### WORK TO BE COMPLETED
Beginning with the first line, please repeat the entries exactly and end on the line that contains "let w' := snd (fst r) in".

SOURCE MATERIAL section start

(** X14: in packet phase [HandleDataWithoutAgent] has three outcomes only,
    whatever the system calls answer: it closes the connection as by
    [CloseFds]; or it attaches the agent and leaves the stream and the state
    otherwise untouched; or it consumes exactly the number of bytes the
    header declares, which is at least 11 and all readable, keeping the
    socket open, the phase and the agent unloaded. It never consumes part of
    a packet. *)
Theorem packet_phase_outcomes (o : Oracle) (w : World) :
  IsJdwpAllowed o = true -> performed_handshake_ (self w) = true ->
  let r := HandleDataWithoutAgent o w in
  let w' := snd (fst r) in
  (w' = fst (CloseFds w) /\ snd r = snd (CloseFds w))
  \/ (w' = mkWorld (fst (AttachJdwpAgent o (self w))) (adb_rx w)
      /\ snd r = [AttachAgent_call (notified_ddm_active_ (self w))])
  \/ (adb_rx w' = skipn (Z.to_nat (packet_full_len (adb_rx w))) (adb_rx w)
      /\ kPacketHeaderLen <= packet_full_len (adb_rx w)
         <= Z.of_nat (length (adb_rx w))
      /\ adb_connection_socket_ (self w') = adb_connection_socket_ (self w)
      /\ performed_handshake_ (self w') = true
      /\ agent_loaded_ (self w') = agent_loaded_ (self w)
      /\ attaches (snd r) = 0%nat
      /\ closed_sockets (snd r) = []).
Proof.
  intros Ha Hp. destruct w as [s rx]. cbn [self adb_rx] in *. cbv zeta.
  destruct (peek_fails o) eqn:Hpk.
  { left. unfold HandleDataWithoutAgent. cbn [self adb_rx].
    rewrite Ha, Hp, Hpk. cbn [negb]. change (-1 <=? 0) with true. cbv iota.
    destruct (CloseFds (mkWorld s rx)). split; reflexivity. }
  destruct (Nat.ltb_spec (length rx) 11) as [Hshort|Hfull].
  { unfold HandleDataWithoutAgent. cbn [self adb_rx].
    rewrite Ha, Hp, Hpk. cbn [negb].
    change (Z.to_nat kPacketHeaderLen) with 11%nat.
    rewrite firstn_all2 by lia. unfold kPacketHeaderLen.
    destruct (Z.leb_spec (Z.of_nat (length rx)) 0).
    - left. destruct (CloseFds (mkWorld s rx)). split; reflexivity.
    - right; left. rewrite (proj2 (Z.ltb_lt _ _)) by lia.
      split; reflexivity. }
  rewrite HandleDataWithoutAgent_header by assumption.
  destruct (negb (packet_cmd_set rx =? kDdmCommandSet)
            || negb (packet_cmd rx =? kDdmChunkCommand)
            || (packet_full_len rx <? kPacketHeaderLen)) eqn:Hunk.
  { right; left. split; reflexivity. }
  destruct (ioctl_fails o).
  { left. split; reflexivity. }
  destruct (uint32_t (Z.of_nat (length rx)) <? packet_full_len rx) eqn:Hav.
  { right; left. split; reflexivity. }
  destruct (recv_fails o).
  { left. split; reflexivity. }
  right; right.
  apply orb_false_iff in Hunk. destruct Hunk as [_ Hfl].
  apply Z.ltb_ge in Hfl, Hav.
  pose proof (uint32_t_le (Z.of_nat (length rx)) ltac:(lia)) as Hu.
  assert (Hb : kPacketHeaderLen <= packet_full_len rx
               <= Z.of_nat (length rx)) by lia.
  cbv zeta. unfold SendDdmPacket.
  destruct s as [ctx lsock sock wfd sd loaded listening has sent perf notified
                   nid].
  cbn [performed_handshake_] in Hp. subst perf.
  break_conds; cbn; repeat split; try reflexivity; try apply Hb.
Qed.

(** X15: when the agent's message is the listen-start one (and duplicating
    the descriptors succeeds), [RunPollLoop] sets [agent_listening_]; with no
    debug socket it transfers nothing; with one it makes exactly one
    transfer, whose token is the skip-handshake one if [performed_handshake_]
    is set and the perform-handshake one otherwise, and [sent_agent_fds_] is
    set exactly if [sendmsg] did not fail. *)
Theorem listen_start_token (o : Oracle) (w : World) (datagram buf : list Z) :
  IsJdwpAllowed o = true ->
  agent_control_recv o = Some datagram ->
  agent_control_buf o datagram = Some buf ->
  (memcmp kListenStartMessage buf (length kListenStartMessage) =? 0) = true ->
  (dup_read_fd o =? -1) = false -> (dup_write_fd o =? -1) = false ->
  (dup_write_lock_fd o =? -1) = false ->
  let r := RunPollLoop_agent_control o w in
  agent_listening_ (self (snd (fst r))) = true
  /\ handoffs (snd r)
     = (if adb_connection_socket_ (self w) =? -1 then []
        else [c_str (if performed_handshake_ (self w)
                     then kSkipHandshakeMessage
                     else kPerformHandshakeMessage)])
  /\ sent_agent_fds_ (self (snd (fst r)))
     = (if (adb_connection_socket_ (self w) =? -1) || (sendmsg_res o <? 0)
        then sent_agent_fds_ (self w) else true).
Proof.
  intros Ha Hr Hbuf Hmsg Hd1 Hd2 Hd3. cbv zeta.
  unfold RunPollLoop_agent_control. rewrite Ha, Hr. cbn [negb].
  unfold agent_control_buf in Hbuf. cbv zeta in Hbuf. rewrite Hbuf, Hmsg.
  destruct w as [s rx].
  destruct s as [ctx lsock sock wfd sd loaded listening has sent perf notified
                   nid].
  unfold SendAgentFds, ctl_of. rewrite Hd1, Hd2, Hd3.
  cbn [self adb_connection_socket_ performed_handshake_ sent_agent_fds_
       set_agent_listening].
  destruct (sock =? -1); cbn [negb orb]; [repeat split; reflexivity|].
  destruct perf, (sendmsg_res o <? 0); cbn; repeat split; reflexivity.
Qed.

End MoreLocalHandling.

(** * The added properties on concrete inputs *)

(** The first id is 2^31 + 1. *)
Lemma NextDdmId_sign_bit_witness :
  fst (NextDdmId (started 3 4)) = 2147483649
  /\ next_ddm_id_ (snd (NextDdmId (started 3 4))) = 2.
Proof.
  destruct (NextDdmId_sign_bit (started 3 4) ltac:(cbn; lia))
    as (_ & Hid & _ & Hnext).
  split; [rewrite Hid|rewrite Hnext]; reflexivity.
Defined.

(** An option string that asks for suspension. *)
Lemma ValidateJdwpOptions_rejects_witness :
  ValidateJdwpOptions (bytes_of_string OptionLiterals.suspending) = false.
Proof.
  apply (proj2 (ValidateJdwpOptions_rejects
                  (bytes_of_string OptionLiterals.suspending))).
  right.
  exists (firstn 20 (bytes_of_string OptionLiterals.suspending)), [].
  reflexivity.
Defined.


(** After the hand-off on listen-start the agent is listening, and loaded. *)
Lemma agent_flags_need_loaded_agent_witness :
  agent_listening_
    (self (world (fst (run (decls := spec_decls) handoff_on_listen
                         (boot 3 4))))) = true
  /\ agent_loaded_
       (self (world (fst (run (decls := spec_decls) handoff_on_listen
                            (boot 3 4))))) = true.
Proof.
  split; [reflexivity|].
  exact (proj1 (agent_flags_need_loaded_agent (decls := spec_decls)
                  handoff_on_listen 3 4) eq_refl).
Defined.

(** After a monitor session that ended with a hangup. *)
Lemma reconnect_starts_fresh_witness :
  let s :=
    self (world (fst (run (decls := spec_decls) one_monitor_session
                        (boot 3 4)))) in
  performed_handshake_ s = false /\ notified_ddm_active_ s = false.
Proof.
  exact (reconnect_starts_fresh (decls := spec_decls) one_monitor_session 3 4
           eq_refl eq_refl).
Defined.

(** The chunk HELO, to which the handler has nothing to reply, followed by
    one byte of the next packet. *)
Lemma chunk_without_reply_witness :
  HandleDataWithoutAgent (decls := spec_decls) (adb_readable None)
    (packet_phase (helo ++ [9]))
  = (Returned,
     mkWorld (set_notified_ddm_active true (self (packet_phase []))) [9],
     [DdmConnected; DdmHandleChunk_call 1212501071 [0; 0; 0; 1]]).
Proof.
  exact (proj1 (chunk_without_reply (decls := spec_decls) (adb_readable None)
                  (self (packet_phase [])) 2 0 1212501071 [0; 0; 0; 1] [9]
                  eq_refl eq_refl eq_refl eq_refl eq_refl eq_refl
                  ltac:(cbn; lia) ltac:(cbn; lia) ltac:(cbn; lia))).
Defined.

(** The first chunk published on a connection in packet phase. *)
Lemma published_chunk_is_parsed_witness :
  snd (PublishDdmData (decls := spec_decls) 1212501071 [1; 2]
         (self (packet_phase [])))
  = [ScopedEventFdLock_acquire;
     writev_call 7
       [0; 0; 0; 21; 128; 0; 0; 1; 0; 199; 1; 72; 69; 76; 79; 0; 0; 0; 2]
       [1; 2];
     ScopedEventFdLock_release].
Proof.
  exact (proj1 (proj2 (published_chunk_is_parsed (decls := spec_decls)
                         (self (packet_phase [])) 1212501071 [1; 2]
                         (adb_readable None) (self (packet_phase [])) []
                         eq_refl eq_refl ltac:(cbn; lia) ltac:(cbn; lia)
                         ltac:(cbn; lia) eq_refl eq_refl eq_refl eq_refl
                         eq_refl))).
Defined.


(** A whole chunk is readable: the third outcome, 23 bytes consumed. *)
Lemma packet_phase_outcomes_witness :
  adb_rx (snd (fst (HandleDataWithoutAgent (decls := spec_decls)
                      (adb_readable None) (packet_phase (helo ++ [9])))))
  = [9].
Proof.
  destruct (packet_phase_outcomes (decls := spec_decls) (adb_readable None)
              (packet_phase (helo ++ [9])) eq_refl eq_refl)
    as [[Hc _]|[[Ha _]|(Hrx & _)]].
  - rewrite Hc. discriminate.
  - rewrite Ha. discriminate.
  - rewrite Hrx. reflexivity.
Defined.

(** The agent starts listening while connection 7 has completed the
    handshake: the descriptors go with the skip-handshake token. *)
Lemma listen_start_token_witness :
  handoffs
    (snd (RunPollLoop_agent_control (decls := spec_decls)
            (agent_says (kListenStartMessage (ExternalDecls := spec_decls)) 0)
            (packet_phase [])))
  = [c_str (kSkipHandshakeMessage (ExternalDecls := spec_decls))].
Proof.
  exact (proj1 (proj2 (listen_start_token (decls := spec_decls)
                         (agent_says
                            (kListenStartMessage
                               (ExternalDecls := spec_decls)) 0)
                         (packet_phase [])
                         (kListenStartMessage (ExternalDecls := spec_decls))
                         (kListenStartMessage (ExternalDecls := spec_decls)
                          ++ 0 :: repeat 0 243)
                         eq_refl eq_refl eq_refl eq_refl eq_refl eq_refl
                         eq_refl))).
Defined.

SOURCE MATERIAL section end

### SOLVED PROBLEM
(** X14: in packet phase [HandleDataWithoutAgent] has three outcomes only,
    whatever the system calls answer: it closes the connection as by
    [CloseFds]; or it attaches the agent and leaves the stream and the state
    otherwise untouched; or it consumes exactly the number of bytes the
    header declares, which is at least 11 and all readable, keeping the
    socket open, the phase and the agent unloaded. It never consumes part of
    a packet. *)
Theorem packet_phase_outcomes (o : Oracle) (w : World) :
  IsJdwpAllowed o = true -> performed_handshake_ (self w) = true ->
  let r := HandleDataWithoutAgent o w in
  let w' := snd (fst r) in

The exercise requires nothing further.